Heute will ich nur von meinem neuen  Arbeitszimmer erzählen – es ist einfach nur schön, praktisch und funktional geworden. Das Licht fällt am Tag von links auf Tastatur und Bildschirm, eine Couch unter dem Fenster lädt zur Erholung ein, wenn der Kopf rauch. Das Zimmer ist mal gerade 2,30 m breit – da ist wirklich jeder Zentimeter ausgeknautscht.

So fing es an – ich drehte im Schweiße meines Rückens die Couch aus der Zimmerlängsrichtung in die Querstellung, quartierte den Teppich aus meinem lila Salon vor die Liege  und besann mich auf die Farbe der kleinen Berlinbilder an der Wand und wählte Orange als Liegenbezug. Von dem großen karierten Kissen in gelb/orange nahm ich den lila Bezug ab. Die ehemals an der Seite stehende Schutzwand wollte ich entsorgen, da sie vor der Heizung unangebracht war. Das war ein Moment, wo ich es bedauerte, es allein gemacht zu haben. Ein Bandscheibenvorfall hätte mich nicht gewundert, so sauschwer war das Ding. Der Sohn hingegen hat sie lässig locker aus dem Keller, wo ich sie zwischengelagert hatte, auf dem Kopf zum Auto getragen.

Die nächste Überraschung kam, als ich die Muschelfolie von dem runden Tisch abziehen wollte, da sie mir unpassend erschien. Die muss noch Friedensware gewesen sein, so musste ich beidhändig an ihr ziehen und zerren, bis sie ihren Platz räumte.

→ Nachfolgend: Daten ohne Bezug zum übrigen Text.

(** part_001: the room with the decision of [slot] stored. *)
Definition part001_recorded (slot : Slot) (decision : option Part001.Decision)
    (r : Part001.Room) : Part001.Room :=
  Part001.set_pendingDecisions (set_per_slot (Part001.pendingDecisions r) slot decision) r.

(** part_001: the choices [resolveGameDecisions] computes on entry, and the
    state after its step 1 (both slots dispatched). *)
Definition choiceA (w : Part001.World) : Part001.Decision :=
  Part001.choice_of (pl_A (Part001.players (Part001.room w)))
    (at_A (Part001.pendingDecisions (Part001.room w))).
Definition choiceB (w : Part001.World) : Part001.Decision :=
  Part001.choice_of (pl_B (Part001.players (Part001.room w)))
    (at_B (Part001.pendingDecisions (Part001.room w))).
Definition dispatched (w : Part001.World) : Part001.World :=
  Part001.dispatch B (pl_B (Part001.players (Part001.room w))) (choiceB w)
    (Part001.dispatch A (pl_A (Part001.players (Part001.room w))) (choiceA w) w).

(** No hand count is negative. *)
Definition hand_nonneg (h : Hand) : Prop :=
  0 ≤ n_small h ∧ 0 ≤ n_medium h ∧ 0 ≤ n_large h.

Definition hands_nonneg (ps : Players) : Prop :=
  ∀ s p, seat ps s = Some p → hand_nonneg (pieces p).

(** A stack in which every piece is strictly larger than the one below it,
    and a board made of such stacks. *)
Fixpoint ascending (st : list Piece) : Prop :=
  match st with
  | [] => True
  | p :: rest =>
      match rest with
      | [] => True
      | q :: _ => gt (SIZE_VAL (size q)) (SIZE_VAL (size p))
      end ∧ ascending rest
  end.

Definition board_stacked (board : Board) : Prop := Forall (Forall ascending) board.

(** Every seated player holds a full hand. *)
Definition hands_full (ps : Players) : Prop :=
  ∀ s p, seat ps s = Some p → pieces p = full_hand.

(** A winner is never pending while the match is marked started. *)
Definition settled (started : bool) (winner : option Slot) : Prop :=
  started = true → winner = None.

(** A world of part_000 seen by the handlers of [Part000Flow]. *)
Definition lift000 (w : Part000.World) : Part000Flow.World :=
  {| Part000Flow.room := Part000.room w;
     Part000Flow.sockets := Part000.sockets w;
     Part000Flow.log := Part000Flow.ev <$> Part000.log w |}.

(** What an accepted request leaves, given the winner check on the board it
    produced: [emitted] is what the handler emitted. *)
Definition turn_outcome (slot : Slot) (check : option Slot)
    (turn turn' : option Slot) (started' : bool) (winner' : option Slot)
    (emitted : list Event) : Prop :=
  match check with
  | None =>
      turn' = Some (other_slot slot) ∧ started' = true ∧ winner' = None ∧
      emitted = [update_state]
  | Some win =>
      turn' = turn ∧ started' = false ∧ winner' = Some win ∧
      emitted = [game_over win]
  end.

(** What the handlers of part_000 and part_001 keep true of a room: a started
    match has no winner and both seats taken, every stack is strictly
    ascending and no hand count is negative. *)
Definition sound (board : Board) (ps : Players) (started : bool) (winner : option Slot)
  : Prop :=
  settled started winner ∧ (started = true → both_seated ps = true) ∧
  board_stacked board ∧ hands_nonneg ps.

(** part_001: moreover the recorded winner is what the winner check says of
    the board. *)
Definition part001_sound (w : Part001.World) : Prop :=
  sound (Part001.board (Part001.room w)) (Part001.players (Part001.room w))
    (Part001.started (Part001.room w)) (Part001.winner (Part001.room w)) ∧
  Part001.winner (Part001.room w) = Part001.checkWinner (Part001.board (Part001.room w)).

(** One event seen from a room of part_001: a join, or a request of a
    connection bound to the room, whose role is what its [socket.data] says,
    or a disconnect; or the connections change through events that do not
    reach the room (a connect, a join or a disconnect elsewhere). *)
Inductive part001_step (w : Part001.World) : Part001.World → Prop :=
  | part001_step_join sid rid nm :
      part001_step w (Part001.join sid rid nm w).1
  | part001_step_place sid d payload :
      Part001.sockets w !! sid = Some d → is_Some (roomID d) →
      part001_step w (Part001.place_piece (playerSlot d) payload w).1
  | part001_step_decision sid d decision :
      Part001.sockets w !! sid = Some d → is_Some (roomID d) →
      part001_step w (Part001.post_game_decision (playerSlot d) decision w)
  | part001_step_disconnect sid :
      part001_step w (Part001.disconnect sid w)
  | part001_step_elsewhere socks :
      part001_step w (Part001.set_sockets socks w).

(** part_000: the same with a watch queue free of duplicates; and the part
    of it that does not depend on [started]. *)
Definition part000_sound (r : Part000.Room) : Prop :=
  sound (Part000.board r) (Part000.players r) (Part000.started r) (Part000.winner r) ∧
  NoDup (Part000.watchQueue r).

Definition part000_kept (r : Part000.Room) : Prop :=
  board_stacked (Part000.board r) ∧ hands_nonneg (Part000.players r) ∧
  NoDup (Part000.watchQueue r).

(** What the handlers of part_000 act on: the room and the connections. *)
Definition State000 : Type := Part000.Room * gmap string SocketData.

Definition view (w : Part000.World) : State000 := (Part000.room w, Part000.sockets w).
Definition flow_view (w : Part000Flow.World) : State000 :=
  (Part000Flow.room w, Part000Flow.sockets w).

(** One event seen from a room of part_000: a join, or a request of a
    connection bound to the room, whose role is what its [socket.data] says,
    or a disconnect that leaves the room in place; or the connections change
    through events that do not reach the room (a connect, a join or a
    disconnect elsewhere). *)
Inductive part000_step : State000 → State000 → Prop :=
  | part000_step_join sid rid nm w :
      part000_step (view w) (view (Part000.join sid rid nm w).1)
  | part000_step_place sid d payload w :
      Part000.sockets w !! sid = Some d → is_Some (roomID d) →
      part000_step (view w) (view (Part000.place_piece (playerSlot d) payload w).1)
  | part000_step_decision sid d action w :
      Part000Flow.sockets w !! sid = Some d → is_Some (roomID d) →
      part000_step (flow_view w)
        (flow_view (Part000Flow.postgame_decision (playerSlot d) action w).1)
  | part000_step_restart sid d w :
      Part000Flow.sockets w !! sid = Some d → is_Some (roomID d) →
      part000_step (flow_view w) (flow_view (Part000Flow.restart_game w).1)
  | part000_step_disconnect sid remaining w w' :
      Part000Flow.disconnect sid remaining w = Some w' →
      part000_step (flow_view w) (flow_view w')
  | part000_step_elsewhere r socks socks' :
      part000_step (r, socks) (r, socks').



(** part_000: a room whose post-game has been resolved. *)
Definition resolved000 (r : Part000.Room) : Prop :=
  Part000.postDecisions r = undecided ∧
  Part000.winner r = None ∧
  Part000.started r = both_seated (Part000.players r) ∧
  (Part000.started r = true →
     Part000.board r = empty_board ∧ hands_full (Part000.players r) ∧
     Part000.currentTurn r = Some A).

(** part_000: the player [promoteNextSpectatorToSlot] builds from a
    connection. *)
Definition promoted000 (sid : string) (d : SocketData) : Player :=
  {| id := sid; name := if decide (data_name d = "") then "Spectator" else data_name d;
     pieces := full_hand |}.

(** What a handler that stores its message makes of a chat log of at most
    fifty lines: the log stays within fifty lines, and a message that is
    emitted is appended, the oldest line going when the log was full. *)
Definition stored (chatLog : list Chat.Msg) (r : list Chat.Msg * option Chat.Msg) : Prop :=
  (length r.1 ≤ 50)%nat ∧
  match r.2 with
  | None => r.1 = chatLog
  | Some msg =>
      r.1 = (if decide (length chatLog < 50)%nat then chatLog else drop 1 chatLog) ++ [msg]
  end.


(** What a join makes of the seats: nobody seated is displaced or loses a
    piece; the joiner takes A if it is free, else B if it is free, with a
    full hand, and otherwise watches. *)
Definition joined (sid nm : string) (ps ps' : Players) (role : Role) : Prop :=
  (∀ s p, seat ps s = Some p → seat ps' s = Some p) ∧
  role = (if truthy (pl_A ps) then if truthy (pl_B ps) then spectator else player B
          else player A) ∧
  match role with
  | player s =>
      seat ps s = None ∧
      seat ps' s = Some {| id := sid; name := nm; pieces := full_hand |}
  | spectator => ps' = ps
  end.

(* ===================================================================== *)
(** * States used as concrete inputs *)
(* ===================================================================== *)

(** The room id is "x" throughout; Alice is connection a1, Bob b1, Carol c1,
    Dave d1, and z9 is a connection that is gone. *)

Definition piece_of (o : Slot) (sz : Size) : Piece := {| owner := o; size := sz |}.

Definition hand_of (s m l : Z) : Hand := {| n_small := s; n_medium := m; n_large := l |}.

(** After A placed a small piece at (0,0): B to move. *)
Definition opening_board : Board :=
  [ [ [piece_of A small]; []; [] ];
    [ []; []; [] ];
    [ []; []; [] ] ].

(** After B then placed a medium piece at (0,1): A to move. *)
Definition midgame_board : Board :=
  [ [ [piece_of A small]; [piece_of B medium]; [] ];
    [ []; []; [] ];
    [ []; []; [] ] ].

(** A finished match: A played small (1,0), small (1,1), medium (2,2); B
    played small (0,0), small (0,1), medium (0,2) and has row 0. *)
Definition won_board : Board :=
  [ [ [piece_of B small]; [piece_of B small]; [piece_of B medium] ];
    [ [piece_of A small]; [piece_of A small]; [] ];
    [ []; []; [piece_of A medium] ] ].

(** Alice after her first placement, Bob after his. *)
Definition alice : Player := {| id := "a1"; name := "Alice"; pieces := hand_of 1 2 2 |}.
Definition bob : Player := {| id := "b1"; name := "Bob"; pieces := hand_of 2 1 2 |}.

(** Alice and Bob at the end of the match on [won_board]. *)
Definition alice_end : Player := with_pieces (hand_of 0 1 2) alice.
Definition bob_end : Player := with_pieces (hand_of 0 1 2) bob.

Der kleine Schrank in der Ecke ist noch eine Erinnerung an meine Mutter – wir hatten ihn als Zusatzmöbelstück im Zimmer des Pflegeheims aufgestellt. Als ich ihn nach ihrem Tod 2013 in meiner Küche aufstellte, lackierte ich ihn blau und ver(un)zierte ihn mit Zitronen. Ich räumte die Oberfläche ab und gestaltete sie arbeitszimmergerecht.

Als ich im Schrank etwas zusammen- bzw. ausgeräumt hatte, konnten die Bilderkästen nach innen wandern. Der grüne Blumenvasenersatz kam auch wieder weg – schließlich will ich hier ja arbeiten und nicht mich erholen 🙂 😉

Doch was soll ich euch sagen – das mit der Lila-Abstinenz hielt nicht lange an. Ich breitete die herumliegende Tagesdecke auf die Liege, polsterte mit allen vorhandenen lila Kissen die Heizung ab, damit man sich besser anlehnen kann und holte aus dem Abstellschrank das zweite karierte Kissen. Zu dem Zeitpunkt war der Computerarbeitsplatz noch nicht umgeräumt.

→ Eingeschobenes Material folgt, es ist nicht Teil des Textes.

(** * Task manager with time analytics: the analytics and recurrence engine

    A shallow embedding of [FSD_project.py]: the two SQLite tables
    ([tasks], [work_sessions]), the Pomodoro fields of the Streamlit session
    state, the functions that read and write them ([predict_time],
    [recur_create], [complete], [pom_start], [pom_stop], [daily_scores],
    [weekly_score], [best_hours] and the submission of the [new_task] form),
    and what the pages compute from them: the buttons offered for a pending
    task, the metrics of the dashboard and the countdown of the Pomodoro tab.

    Modelling conventions.
    - SQL [REAL] values and Python floats are held as rationals ([Q]); a
      rational stands for the double nearest to it.  The arithmetic that
      leads to a stored duration or to a value rounded to one decimal is
      done on doubles as IEEE 754 prescribes ([Flt]): each value is read as
      the nearest double, every operation rounds to nearest with ties to
      even, the rows of a group are added as pandas adds them and the
      values of a column as NumPy does.  A value rounded to one decimal is
      written as that decimal.  The minutes shown per day and the countdown
      of the Pomodoro tab are taken exactly.
    - Text is held as its UTF-8 encoding, one [ascii] per byte; white space
      is what [str.isspace] accepts, in all of Unicode.  Enumerations that
      the program stores as text ([status], [priority], [recurrence]) stay
      text.
    - [tasks] is a finite map from row id to row; [work_sessions], which is
      only ever appended to, is the list of its rows in insertion order.
      Each comes with its [sqlite_sequence] counter.
    - [datetime.now()] is an oracle: the k-th reading of the clock during a
      run is [clock k]; the world counts the readings taken so far.
    - The library parsers [datetime.fromisoformat] and [pandas.to_datetime]
      are parameters of the development; [Iso.parse] is the instance used to
      run the model.  Datetimes are naive (no UTC offset), as is every
      timestamp the program itself writes.
    - A Python exception ends the call and leaves the writes made so far
      in place (every write is committed as soon as it is made). *)

From Stdlib Require Import ZArith QArith Qround Qminmax Qabs Lia Lqa Ascii String.
From stdpp Require Import gmap strings list sorting pretty.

Da wurde ich dann langsam hibbelig, weil ich ohne Sohn die Technikumräumaktion nicht in Angriff nehmen wollte.

Und was machte ich – ich machte einen „Brückenlockdown“, blieb wie immer zu Haus und widmete mich hauswirtschaftlichen Tätigkeiten. Ich hatte noch nie so einen schönen Bügelarbeitsplatz – sonst habe ich beim Fernsehen gebügelt, jetzt habe ich mit Fernsicht aus dem Fenster geplättet.

Und das ist das letzte Foto der Umräumaktion aus dem Arbeitszimmer.

Es gab nur ganz leichte Pleiten, Pech und Pannen. Das LAN-Kabel, das von der Fritzbox ursprünglich durch die Wand ins Arbeitszimmer und dann durch die nächste Wand ins lila Clarazimmer verlegt war, konnte jetzt im mittleren Zimmer, dem Arbeitszimmer, bleiben und dort an den Computer gestöpselt werden. Doch die Verbindungskabel zwischen Computer und Drucker waren sehr, sehr knapp bemessen.

Als alles fertig war und der Sohn schon wieder auf dem Heimweg, stellte ich fest, dass ich jedes Mal, wenn ich Papier in den Drucker hätte legen wollen, beide Kabel hätte abstöpseln müssen. – Also verlegte ich das LAN-Kabel so, dass ich  Länge gewann und letztendlich war alles so, wie ich es wollte – UND ES WAR WIRKLICH VIEL BESSER ALS VORHER!